And when Johnny Grantline applied, with his father’s wealth and his own
scientific record of attainment, the government was only too glad to grant him
its writ.
The Grantline
Expedition had started six months ago. The Martian government had acquiesced in
our ultimatum, yet brigands have been known to be financed under cover of a
governmental disavowal. And so the expedition was kept secret.
My words need
give no offense to any Martian who comes upon them. I refer to the history of
our earth only. The Grantline Expedition was on the Moon now. No word had come
from it.

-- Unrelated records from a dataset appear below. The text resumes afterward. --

Lemma percentile_raises (a : list R) (q : R) (e : exn) :
  percentile a q = Raise e -> e = ValueError /\ ~ 0 <= q <= 100.
Proof.
  intros Hp. split.
  - unfold percentile in Hp.
    destruct (Exact.leb 0 q && Exact.leb q 100); congruence.
  - intros Hq. apply (percentile_returns_iff a) in Hq as [v Hv]. congruence.
Qed.

Lemma percentile_out_of_range (a : list R) (q : R) :
  ~ 0 <= q <= 100 -> percentile a q = Raise ValueError.
Proof.
  intros Hq. destruct (percentile a q) as [v|e] eqn:E.
  - exfalso. apply Hq. eapply percentile_returns_iff. eauto.
  - apply percentile_raises in E as [-> _]. reflexivity.
Qed.

(** A call that raises leaves the pipeline as it was, apart from the state
    of the filter.  The filter is as it was, too, unless the exception is
    the percentile's: that one is raised after the update, with the new
    state stored. *)
Lemma process_frame_raises (p p' : DSPPipeline) (frame : IQFrame) (e : exn) :
  process_frame p frame = (Raise e, p') ->
  p' = p
  \/ exists fb db lin sm f',
       compute_fft_psd frame (window p) (window_power_correction p)
       = Ok (fb, db, lin)
       /\ update (ema_filter p) db = (Ok sm, f')
       /\ estimate_noise_floor sm (noise_floor_percentile p) = Raise e
       /\ p' = set_ema_filter p f'.
Proof.
  unfold process_frame.
  destruct (compute_fft_psd frame (window p) (window_power_correction p))
    as [[[fb db] lin]|e0]; [|intros [= _ <-]; left; reflexivity].
  destruct (update (ema_filter p) db) as [[sm|e1] f'] eqn:Eu.
  - simpl.
    destruct (estimate_noise_floor sm (noise_floor_percentile p))
      as [nf|e1] eqn:En.
    + destruct (last (gps_fixes p)); discriminate.
    + intros [= <- <-]. right. exists fb, db, lin, sm, f'. auto.
  - intros [= _ <-]. left. apply update_raises in Eu as ->.
    apply set_ema_filter_same.
Qed.

Lemma process_frame_raises_filter (p p' : DSPPipeline) (frame : IQFrame)
    (e : exn) :
  process_frame p frame = (Raise e, p') ->
  exists f, p' = set_ema_filter p f.
Proof.
  intros [->|(fb & db & lin & sm & f' & _ & _ & _ & ->)]%process_frame_raises.
  - exists (ema_filter p). symmetry. apply set_ema_filter_same.
  - eauto.
Qed.

Lemma process_frame_raises_in_range (p p' : DSPPipeline) (frame : IQFrame)
    (e : exn) :
  0 <= noise_floor_percentile p <= 100 ->
  process_frame p frame = (Raise e, p') -> p' = p.
Proof.
  intros Hq [->|(fb & db & lin & sm & f' & _ & _ & Hn & _)]%process_frame_raises;
    [reflexivity|].
  apply percentile_raises in Hn as [_ Hn]. contradiction.
Qed.

Lemma process_frame_gps_fixes (p : DSPPipeline) (frame : IQFrame) :
  gps_fixes (process_frame p frame).2 = gps_fixes p.
Proof.
  destruct (process_frame p frame) as [[feat|e] p'] eqn:E; simpl.
  - apply process_frame_returns in E as (lin & f' & _ & _ & -> & _).
    reflexivity.
  - apply process_frame_raises_filter in E as [f ->]. reflexivity.
Qed.

Lemma process_frame_total (p : DSPPipeline) (frame : IQFrame) (w : list C) :
  broadcast Cscale (iq frame) (window p) = Ok w ->
  w <> [] -> sample_rate_sps frame <> 0 ->
  (forall s, _state (ema_filter p) = Some s -> length s = length w) ->
  0 <= noise_floor_percentile p <= 100 ->
  exists feat p',
    process_frame p frame = (Ok feat, p')
    /\ length (psd_db feat) = length w.
Proof.
  intros Hw Hne Hsr Hs Hq.
  destruct (compute_fft_psd_total frame (window p) (window_power_correction p)
              w Hw Hne Hsr) as (fb & db & lin & Hc & Hl).
  unfold process_frame. rewrite Hc.
  destruct (_state (ema_filter p)) as [s|] eqn:Es.
  - rewrite (update_same_length _ s db Es) by (rewrite Hl; apply Hs; reflexivity).
    simpl. unfold estimate_noise_floor.
    destruct (proj2 (percentile_returns_iff
                       (zip_with Rplus (map (Rmult (alpha (ema_filter p))) db)
                          (map (Rmult (1 - alpha (ema_filter p))) s))
                       (noise_floor_percentile p)) Hq) as [nf ->].
    destruct (last (gps_fixes p)); do 2 eexists;
      (split; [reflexivity | exact Hl]).
  - rewrite (update_fresh _ db Es).
    simpl. unfold estimate_noise_floor.
    destruct (proj2 (percentile_returns_iff db (noise_floor_percentile p)) Hq)
      as [nf ->].
    destruct (last (gps_fixes p)); do 2 eexists;
      (split; [reflexivity | exact Hl]).
Qed.

(** With a percentile outside [0, 100] the same frame makes the call raise
    [ValueError], once the filter has stored its new state. *)
Lemma process_frame_percentile_raises (p : DSPPipeline) (frame : IQFrame)
    (w : list C) :
  broadcast Cscale (iq frame) (window p) = Ok w ->
  w <> [] -> sample_rate_sps frame <> 0 ->
  (forall s, _state (ema_filter p) = Some s -> length s = length w) ->
  ~ 0 <= noise_floor_percentile p <= 100 ->
  exists p' s,
    process_frame p frame = (Raise ValueError, p')
    /\ _state (ema_filter p') = Some s
    /\ length s = length w.
Proof.
  intros Hw Hne Hsr Hs Hq.
  destruct (compute_fft_psd_total frame (window p) (window_power_correction p)
              w Hw Hne Hsr) as (fb & db & lin & Hc & Hl).
  unfold process_frame. rewrite Hc.
  destruct (_state (ema_filter p)) as [s|] eqn:Es.
  - rewrite (update_same_length _ s db Es) by (rewrite Hl; apply Hs; reflexivity).
    simpl. unfold estimate_noise_floor.
    rewrite (percentile_out_of_range _ _ Hq).
    do 2 eexists. split; [reflexivity|]. split; [reflexivity|].
    rewrite length_zip_with, !length_map, Hl, (Hs s eq_refl). lia.
  - rewrite (update_fresh _ db Es).
    simpl. unfold estimate_noise_floor.
    rewrite (percentile_out_of_range _ _ Hq).
    do 2 eexists. split; [reflexivity|]. split; [reflexivity | exact Hl].
Qed.

Lemma pipeline4_init :
  DSPPipeline_init 4 "hann" (1 / 2) 10 [vhf] = Ok pipeline4.
Proof. reflexivity. Qed.

(** *** Position fixes *)

Lemma add_gps_fix_last (p : DSPPipeline) (fix_ : GPSFix.t) :
  last (gps_fixes (add_gps_fix p fix_)) = Some fix_.
Proof.
  unfold add_gps_fix. destruct (100 <? length (gps_fixes p ++ [fix_]))%nat eqn:E.
  - simpl. rewrite length_app in *. simpl in *.
    apply Nat.ltb_lt in E.
    rewrite drop_app_le by lia. apply last_snoc.
  - simpl. apply last_snoc.
Qed.

Lemma add_gps_fix_bounded (p : DSPPipeline) (fix_ : GPSFix.t) :
  (length (gps_fixes p) <= 100)%nat ->
  (length (gps_fixes (add_gps_fix p fix_)) <= 100)%nat.
Proof.
  intros Hl. unfold add_gps_fix.
  destruct (100 <? length (gps_fixes p ++ [fix_]))%nat eqn:E; simpl.
  - rewrite length_drop. rewrite length_app in *. simpl in *. lia.
  - apply Nat.ltb_ge in E. exact E.
Qed.

Lemma run_snoc (p : DSPPipeline) (history : list call) (c : call) :
  run p (history ++ [c])
  = match c with
    | AddFix fix_ => add_gps_fix (run p history) fix_
    | Process frame => (process_frame (run p history) frame).2
    | Reset => reset (run p history)
    end.
Proof. unfold run. rewrite foldl_app. reflexivity. Qed.

Lemma latest_fix_snoc (history : list call) (c : call) :
  latest_fix (history ++ [c])
  = match c with
    | AddFix fix_ => Some fix_
    | Process _ => latest_fix history
    | Reset => None
    end.
Proof. unfold latest_fix. rewrite foldl_app. reflexivity. Qed.

Lemma run_latest_fix (p : DSPPipeline) (history : list call) :
  gps_fixes p = [] ->
  last (gps_fixes (run p history)) = latest_fix history.
Proof.
  intros Hp. induction history as [|c history IH] using rev_ind.
  - simpl. rewrite Hp. reflexivity.
  - rewrite run_snoc, latest_fix_snoc. destruct c as [fix_|frame|].
    + apply add_gps_fix_last.
    + rewrite process_frame_gps_fixes. exact IH.
    + reflexivity.
Qed.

One could not flash helios even in code without letting all the
universe know that explorers were on the Moon. And why they were there, anyone
could easily guess.
And now Colonel
Halsey was telling us that the news was abroad! Captain Carter eyed us closely;
his flashing eyes under the white bushy brows would pry a secret from anyone.
“You’re sure? A
girl of Venus, perhaps, with her cursed, seductive lure! A chance word, with
you lads befuddled by alcolite?”
We assured him we
had been careful. By the heavens, I know that I had been. Not a whisper, even
to Snap, of the name Grantline in six months or more.
Captain Carter
added abruptly, “We’re insulated here, Halsey?”
“Yes, talk as
freely as you like. An eavesdropping ray will never get into these walls.”
They questioned
us. They were satisfied at last that, though the secret had escaped, we had not
done it. Hearing it discussed, it occurred to me to wonder why Carter was
concerned. I was not aware that he knew of Grantline’s venture. I learned now
the reason why the Planetara, upon each of her voyages, had managed to pass
fairly close to the Moon. It had been arranged with Grantline that if he wanted
help or had any important message, he was to flash it locally to our passing
ship. And this Snap knew, and had never mentioned it, even to me.
Halsey was
saying, “Well, we can’t blame you, but the secret is out.”
Snap and I
regarded each other. What could anyone do? What would anyone dare do?
Captain Carter
said abruptly, “Look here, lads, this is my chance now to talk plainly to you.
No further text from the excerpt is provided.